On Wed, Mar 6, 2013 at 3:22 PM, Keith Keller kkeller@wombat.san-francisco.ca.us wrote:
Hi all,
I have what might be a foolish question about patching packages. I am not sure exactly how to phrase the question, so please follow up if it seems as though I'm not being clear.
I was looking at this bug which my machines are currently experiencing:
https://bugzilla.redhat.com/show_bug.cgi?id=883905
The proposed patch is literally one new line in the XFS codebase. So since the patch is so straightforward, I had a crazy idea that I would build my own kernel with this patch, and test it out to see if it worked. (It's been many years since I built my own kernel, so that would be an adventure in and of itself.)
You may want to check this out:
http://bugs.centos.org/view.php?id=6087
My understanding is that "There is no side effect other than the load. There are not performance issues with the ailds behaving like this." Is this not the case ?
My worry would be, I would want to make sure that I propagated this patch every time I updated the kernel package. Is this something others do regularly? If so, is there a standard way of managing the process of applying one's own patches to a series of source packages, and being able to re-patch and rebuild updated packages?

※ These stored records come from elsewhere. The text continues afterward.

(** Over every sequence of mutations and packet evaluations from an empty
    rule set, rule ids stay distinct, an id handed out later differs from
    every id live at any earlier point, [remove] reports exactly whether the
    id named a rule, and it drops that rule and no other. *)
Theorem rule_ids_never_reused {Net} `{Ipv4NetOps Net} (rs rs' : RuleSet Net) (b : BlockRule Net)
    (r : RedirectRule) (id : Z) :
  rtc rs_step RuleSet_new rs → rtc rs_step rs rs' →
  NoDup (rule_ids rs') ∧
  (∀ i, i ∈ rule_ids rs → i ≠ (add_block rs' b).2 ∧ i ≠ (add_redirect rs' r).2) ∧
  ((remove rs' id).2 = true ↔ id ∈ rule_ids rs') ∧
  (∀ i, i ∈ rule_ids (remove rs' id).1 ↔ i ∈ rule_ids rs' ∧ i ≠ id).
Proof.
  intros H1 H2. destruct (rs_steps_inv _ _ H1) as [Hi _]; [split; [done|apply ruleset_new_ok]|].
  destruct (rs_steps_inv _ _ H2 Hi) as [[_ Hok'] Hle]. destruct Hi as [_ Hok].
  destruct (ruleset_ok_ids _ Hok) as [_ Hb]. destruct (ruleset_ok_ids _ Hok') as [Hn _].
  split; [done|]. split.
  - intros i Hin. specialize (Hb _ Hin). cbn. lia.
  - split; [apply remove_result|]. intros i. rewrite remove_ids, list_elem_of_filter. tauto.
Qed.

(** ** Worked instances *)

Definition sample_redirect : RedirectRule :=
  {| r_from := {| hp_ip := 0x0A000063; hp_port := Some 80 |};
     r_to := {| hp_ip := 0x0A000005; hp_port := Some 8080 |}; r_proto := Some Tcp |}.
Definition sample_block : BlockRule cidr :=
  {| b_cidr := Cidr 0x01020300 24; b_proto := None; b_port := None |}.
Definition sample_rules : RuleSet cidr :=
  (add_redirect (add_block RuleSet_new sample_block).1 sample_redirect).1.

Definition sample_syn (src dst sp dp : Z) : bytes :=
  default [] (seg ← tcp_build src dst {| f_src_port := sp; f_dst_port := dp; f_seq := 100; f_ack := 0;
                      f_flags := TCP_SYN; f_window := 1000; f_options := [] |} [];
              ipv4_build src dst IPPROTO_TCP 64 seg 1).
(** 10.0.0.7:40000 to the redirected 10.0.0.99:80, and the target's answer. *)
Definition sample_request : bytes := sample_syn 0x0A000007 0x0A000063 40000 80.
Definition sample_reply : bytes := sample_syn 0x0A000005 0x0A000007 8080 40000.
(** To a blocked network. *)
Definition sample_blocked : bytes := sample_syn 0x0A000007 0x01020304 40000 80.

Lemma sample_steps : rtc rs_step RuleSet_new sample_rules.
Proof.
  eapply rtc_l; [apply (step_add_block RuleSet_new sample_block)|].
  apply rtc_once, step_add_redirect. split; [concrete|]. intros q [= <-]. concrete.
Qed.
Lemma sample_rules_ok : ruleset_ok sample_rules.
Proof.
  destruct (rs_steps_inv _ _ sample_steps) as [[_ ?] _]; [|done].
  split; [done|apply ruleset_new_ok].
Qed.

Lemma eval_total_precedence_witness :
  (∃ v rs', eval sample_rules 0 sample_request = Ret (v, rs') ∧
     judged sample_rules 0 {| ip_buf := sample_request |} (take (Z.to_nat 40) sample_request) v rs') ∧
  (∃ v rs', eval sample_rules 0 sample_blocked = Ret (v, rs') ∧
     judged sample_rules 0 {| ip_buf := sample_blocked |} (take (Z.to_nat 40) sample_blocked) v rs').
Proof.
  assert (Ipv4View_parse sample_request = Some {| ip_buf := sample_request |} ∧
    Ipv4View_parse sample_blocked = Some {| ip_buf := sample_blocked |} ∧
    total_len {| ip_buf := sample_request |} = 40 ∧ total_len {| ip_buf := sample_blocked |} = 40) as (E1 & E2 & T1 & T2)
    by (split_and!; by vm_compute).
  split.
  - destruct (eval_total_precedence sample_rules 0 sample_request sample_rules_ok ltac:(concrete))
      as (v & rs' & Hev & _ & _ & _ & Hj). rewrite E1, T1 in Hj. exists v, rs'. exact (conj Hev Hj).
  - destruct (eval_total_precedence sample_rules 0 sample_blocked sample_rules_ok ltac:(concrete))
      as (v & rs' & Hev & _ & _ & _ & Hj). rewrite E2, T2 in Hj. exists v, rs'. exact (conj Hev Hj).
Defined.

Lemma rewrite_packet_correct_witness :
  ∃ out v, rewrite_packet sample_request {| ip_buf := sample_request |} None
      (Some (0x0A000005, Some 8080)) = Ret (Some out) ∧
    edited (rewrite_ranges 6 20 None (Some (0x0A000005, Some 8080)))
      (take (Z.to_nat 40) sample_request) out ∧
    Ipv4View_parse out = Some v ∧
    retargeted {| ip_buf := sample_request |} v None (Some (0x0A000005, Some 8080)).
Proof.
  apply (rewrite_packet_correct sample_request {| ip_buf := sample_request |} None
    (Some (0x0A000005, Some 8080))); [concrete|vm_compute; reflexivity| |].
  - split; intros ? [=].
  - split; intros ? [= <-]; concrete.
Defined.

Definition sample_out : bytes * RuleSet cidr :=
  match eval sample_rules 0 sample_request with
  | Ret (Rewrite out, rs') => (out, rs')
  | _ => ([], RuleSet_new)
  end.
Lemma dnat_round_trip_witness :
  ∃ out rs' back rs'', eval sample_rules 0 sample_request = Ret (Rewrite out, rs') ∧
    eval_return rs' 5 sample_reply = Ret (Rewrite back, rs'') ∧
    Ipv4View_parse back = Some {| ip_buf := back |} ∧
    answers {| ip_buf := sample_request |} {| ip_buf := back |} ∧
    ip_checksum_valid {| ip_buf := back |} = true.
Proof.
  exists (sample_out.1), (sample_out.2).
  destruct (dnat_round_trip sample_rules sample_out.2 0 5 sample_request sample_out.1 sample_reply
    {| ip_buf := sample_request |} {| ip_buf := sample_reply |} sample_rules_ok)
    as (back & rs'' & Hall).
  - concrete.
  - vm_compute. reflexivity.
  - exists 40000, 80. split; [vm_compute; reflexivity|]. left. vm_compute. reflexivity.
  - vm_compute. reflexivity.
  - concrete.
  - vm_compute. reflexivity.
  - do 3 (split; [vm_compute; reflexivity|]). exists 40000, 8080.
    split; vm_compute; reflexivity.
  - concrete.
  - exists back, rs''. split; [vm_compute; reflexivity|exact Hall].
Defined.

Lemma rule_ids_never_reused_witness :
  NoDup (rule_ids sample_rules) ∧
  (∀ i, i ∈ rule_ids sample_rules →
    i ≠ (add_block sample_rules sample_block).2 ∧ i ≠ (add_redirect sample_rules sample_redirect).2) ∧
  ((remove sample_rules 1).2 = true ↔ 1 ∈ rule_ids sample_rules) ∧
  (∀ i, i ∈ rule_ids (remove sample_rules 1).1 ↔ i ∈ rule_ids sample_rules ∧ i ≠ 1).
Proof.
  exact (rule_ids_never_reused sample_rules sample_rules sample_block sample_redirect 1
    sample_steps (rtc_refl _ _)).
Defined.

(** ** Fragments *)

(** The second fragment of a UDP datagram: no UDP header, only data. *)
Definition sample_fragment : bytes :=
  splice (default [] (ipv4_build 0x0A000007 0x0A000063 IPPROTO_UDP 64 [0;1; 2;3; 0;8; 6;7; 8;9] 1))
    6 [0; 185].
Definition fragment_rules : RuleSet cidr :=
  (add_redirect RuleSet_new
    {| r_from := {| hp_ip := 0x0A000063; hp_port := None |};
       r_to := {| hp_ip := 0x0A000005; hp_port := None |}; r_proto := None |}).1.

I'm guessing that I just need to build xfs.ko. Are there any gotchas beyond the wiki entry on building your own kernel modules? That page seems to target CentOS 5, not 6, but I imagine the process is quite similar.
--keith
The wiki article:
http://wiki.centos.org/HowTos/BuildingKernelModules
may not be quite up-to-date in that it does not reflect the kernel version for CentOS 6 (2.6.32). But the principle is there. For building your own modules, you can also download one of the kmod packages from ELRepo and study how it's done.